═════ EXTRACTED MATERIAL ═════

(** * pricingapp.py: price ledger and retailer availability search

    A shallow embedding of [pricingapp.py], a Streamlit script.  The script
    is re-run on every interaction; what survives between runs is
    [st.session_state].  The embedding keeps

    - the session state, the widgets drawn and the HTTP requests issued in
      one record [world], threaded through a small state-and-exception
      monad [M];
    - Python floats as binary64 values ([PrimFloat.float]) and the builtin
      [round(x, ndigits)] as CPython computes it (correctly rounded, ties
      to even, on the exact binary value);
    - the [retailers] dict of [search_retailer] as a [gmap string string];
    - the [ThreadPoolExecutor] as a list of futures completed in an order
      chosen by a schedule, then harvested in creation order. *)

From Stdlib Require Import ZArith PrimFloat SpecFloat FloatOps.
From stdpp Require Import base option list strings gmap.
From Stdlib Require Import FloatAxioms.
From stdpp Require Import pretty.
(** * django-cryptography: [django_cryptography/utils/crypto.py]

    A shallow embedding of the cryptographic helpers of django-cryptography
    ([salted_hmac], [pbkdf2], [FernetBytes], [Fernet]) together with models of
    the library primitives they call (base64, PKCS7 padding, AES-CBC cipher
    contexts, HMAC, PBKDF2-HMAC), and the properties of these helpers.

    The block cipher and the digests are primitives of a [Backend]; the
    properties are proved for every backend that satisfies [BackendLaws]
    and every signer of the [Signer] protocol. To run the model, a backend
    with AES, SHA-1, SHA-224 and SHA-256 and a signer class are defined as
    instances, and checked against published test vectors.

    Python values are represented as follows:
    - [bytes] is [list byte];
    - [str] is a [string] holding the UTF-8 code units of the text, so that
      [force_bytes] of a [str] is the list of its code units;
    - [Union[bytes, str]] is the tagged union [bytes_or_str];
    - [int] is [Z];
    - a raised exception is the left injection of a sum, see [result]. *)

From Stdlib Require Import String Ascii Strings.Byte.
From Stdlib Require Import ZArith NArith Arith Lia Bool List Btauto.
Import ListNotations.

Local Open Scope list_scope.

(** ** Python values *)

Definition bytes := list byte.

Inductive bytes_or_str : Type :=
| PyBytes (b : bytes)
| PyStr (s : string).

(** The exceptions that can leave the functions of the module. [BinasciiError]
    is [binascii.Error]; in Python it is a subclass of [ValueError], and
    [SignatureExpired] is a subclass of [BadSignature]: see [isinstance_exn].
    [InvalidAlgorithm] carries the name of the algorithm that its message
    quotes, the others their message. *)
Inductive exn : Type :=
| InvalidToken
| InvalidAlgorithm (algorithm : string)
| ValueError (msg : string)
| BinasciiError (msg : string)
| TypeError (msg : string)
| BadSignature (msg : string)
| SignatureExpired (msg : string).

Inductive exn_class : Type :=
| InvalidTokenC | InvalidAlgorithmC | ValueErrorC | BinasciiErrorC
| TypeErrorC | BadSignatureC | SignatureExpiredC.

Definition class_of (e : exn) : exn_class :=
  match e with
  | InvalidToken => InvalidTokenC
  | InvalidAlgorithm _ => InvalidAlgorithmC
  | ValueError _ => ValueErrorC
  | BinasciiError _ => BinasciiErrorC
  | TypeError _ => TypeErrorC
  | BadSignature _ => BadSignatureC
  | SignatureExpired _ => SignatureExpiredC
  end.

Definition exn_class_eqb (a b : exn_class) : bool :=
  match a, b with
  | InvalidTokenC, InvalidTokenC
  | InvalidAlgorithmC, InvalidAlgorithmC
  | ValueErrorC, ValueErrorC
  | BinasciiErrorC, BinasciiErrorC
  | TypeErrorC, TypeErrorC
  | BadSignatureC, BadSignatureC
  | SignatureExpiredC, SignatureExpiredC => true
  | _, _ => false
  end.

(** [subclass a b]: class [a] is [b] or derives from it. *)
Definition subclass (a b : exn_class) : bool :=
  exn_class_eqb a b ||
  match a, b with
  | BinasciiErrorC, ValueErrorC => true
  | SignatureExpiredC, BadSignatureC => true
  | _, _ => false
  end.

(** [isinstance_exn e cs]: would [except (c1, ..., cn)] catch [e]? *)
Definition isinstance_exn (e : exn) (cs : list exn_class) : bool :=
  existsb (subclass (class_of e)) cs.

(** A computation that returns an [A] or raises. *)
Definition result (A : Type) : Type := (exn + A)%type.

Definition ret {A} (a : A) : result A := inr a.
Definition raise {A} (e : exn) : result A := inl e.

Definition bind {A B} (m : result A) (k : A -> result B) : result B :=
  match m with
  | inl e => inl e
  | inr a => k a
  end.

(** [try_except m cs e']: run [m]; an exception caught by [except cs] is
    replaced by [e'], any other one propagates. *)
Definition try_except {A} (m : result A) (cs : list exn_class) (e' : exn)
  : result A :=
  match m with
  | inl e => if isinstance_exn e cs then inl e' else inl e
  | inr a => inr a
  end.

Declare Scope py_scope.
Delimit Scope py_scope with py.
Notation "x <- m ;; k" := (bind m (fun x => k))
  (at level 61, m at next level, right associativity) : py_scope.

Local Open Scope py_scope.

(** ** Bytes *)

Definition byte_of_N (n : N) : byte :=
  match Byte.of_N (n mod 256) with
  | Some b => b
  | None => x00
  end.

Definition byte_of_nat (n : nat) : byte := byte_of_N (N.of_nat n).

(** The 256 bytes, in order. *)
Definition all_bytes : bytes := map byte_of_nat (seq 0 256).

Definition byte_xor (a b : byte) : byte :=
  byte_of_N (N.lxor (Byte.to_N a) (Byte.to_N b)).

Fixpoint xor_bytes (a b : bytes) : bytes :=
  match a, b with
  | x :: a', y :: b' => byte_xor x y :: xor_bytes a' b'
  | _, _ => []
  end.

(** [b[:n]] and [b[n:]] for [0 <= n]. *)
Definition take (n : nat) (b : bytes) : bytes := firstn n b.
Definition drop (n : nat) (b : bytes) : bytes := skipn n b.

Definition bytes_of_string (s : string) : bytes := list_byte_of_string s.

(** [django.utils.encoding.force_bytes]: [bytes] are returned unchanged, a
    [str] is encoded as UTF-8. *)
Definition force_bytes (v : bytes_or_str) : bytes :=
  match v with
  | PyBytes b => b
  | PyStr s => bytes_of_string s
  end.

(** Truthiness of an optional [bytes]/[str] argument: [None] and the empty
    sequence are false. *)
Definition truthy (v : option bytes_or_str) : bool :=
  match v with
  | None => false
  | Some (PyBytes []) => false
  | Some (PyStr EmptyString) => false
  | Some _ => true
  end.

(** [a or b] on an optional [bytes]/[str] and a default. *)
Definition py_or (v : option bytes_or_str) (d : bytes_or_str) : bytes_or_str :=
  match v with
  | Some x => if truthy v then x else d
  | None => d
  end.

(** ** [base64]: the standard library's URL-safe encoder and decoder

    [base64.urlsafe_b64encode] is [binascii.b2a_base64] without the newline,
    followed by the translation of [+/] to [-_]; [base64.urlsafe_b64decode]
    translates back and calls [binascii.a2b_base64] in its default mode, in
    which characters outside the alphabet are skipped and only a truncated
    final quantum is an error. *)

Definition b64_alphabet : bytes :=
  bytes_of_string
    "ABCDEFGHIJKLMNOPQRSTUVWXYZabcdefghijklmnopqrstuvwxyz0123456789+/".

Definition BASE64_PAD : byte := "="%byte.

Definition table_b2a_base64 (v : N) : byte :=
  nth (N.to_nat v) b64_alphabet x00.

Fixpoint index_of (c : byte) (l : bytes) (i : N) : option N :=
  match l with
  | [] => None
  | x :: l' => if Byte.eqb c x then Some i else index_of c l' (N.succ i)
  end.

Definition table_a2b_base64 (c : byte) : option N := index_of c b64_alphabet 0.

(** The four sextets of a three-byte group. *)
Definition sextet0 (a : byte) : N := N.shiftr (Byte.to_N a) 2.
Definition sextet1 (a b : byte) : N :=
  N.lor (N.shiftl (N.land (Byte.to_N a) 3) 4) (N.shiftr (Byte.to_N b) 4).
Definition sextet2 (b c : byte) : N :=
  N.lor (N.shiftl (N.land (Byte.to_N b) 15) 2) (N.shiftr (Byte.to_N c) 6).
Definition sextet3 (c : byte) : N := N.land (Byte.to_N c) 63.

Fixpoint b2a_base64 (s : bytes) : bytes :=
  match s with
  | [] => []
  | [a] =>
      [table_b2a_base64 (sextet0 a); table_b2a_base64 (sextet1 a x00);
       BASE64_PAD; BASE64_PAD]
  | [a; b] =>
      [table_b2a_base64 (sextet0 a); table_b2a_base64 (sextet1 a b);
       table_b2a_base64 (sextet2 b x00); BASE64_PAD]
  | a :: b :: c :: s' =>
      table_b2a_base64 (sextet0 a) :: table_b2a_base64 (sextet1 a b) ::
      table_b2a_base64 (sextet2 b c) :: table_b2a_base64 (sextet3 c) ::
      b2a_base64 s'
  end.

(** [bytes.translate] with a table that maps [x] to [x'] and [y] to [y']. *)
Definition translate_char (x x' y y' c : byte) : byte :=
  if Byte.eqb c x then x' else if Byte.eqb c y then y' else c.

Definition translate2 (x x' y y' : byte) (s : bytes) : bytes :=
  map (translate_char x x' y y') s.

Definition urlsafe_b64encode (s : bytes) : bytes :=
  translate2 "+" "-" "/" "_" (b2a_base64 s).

═════

#### [WHAT YOU HAVE TO DO]
Please copy each line of the records above in which the word "else" can be found.

#### [RESPONSE TO THIS EXERCISE]
  | inl e => if isinstance_exn e cs then inl e' else inl e
  | Some x => if truthy v then x else d
  | x :: l' => if Byte.eqb c x then Some i else index_of c l' (N.succ i)
  if Byte.eqb c x then x' else if Byte.eqb c y then y' else c.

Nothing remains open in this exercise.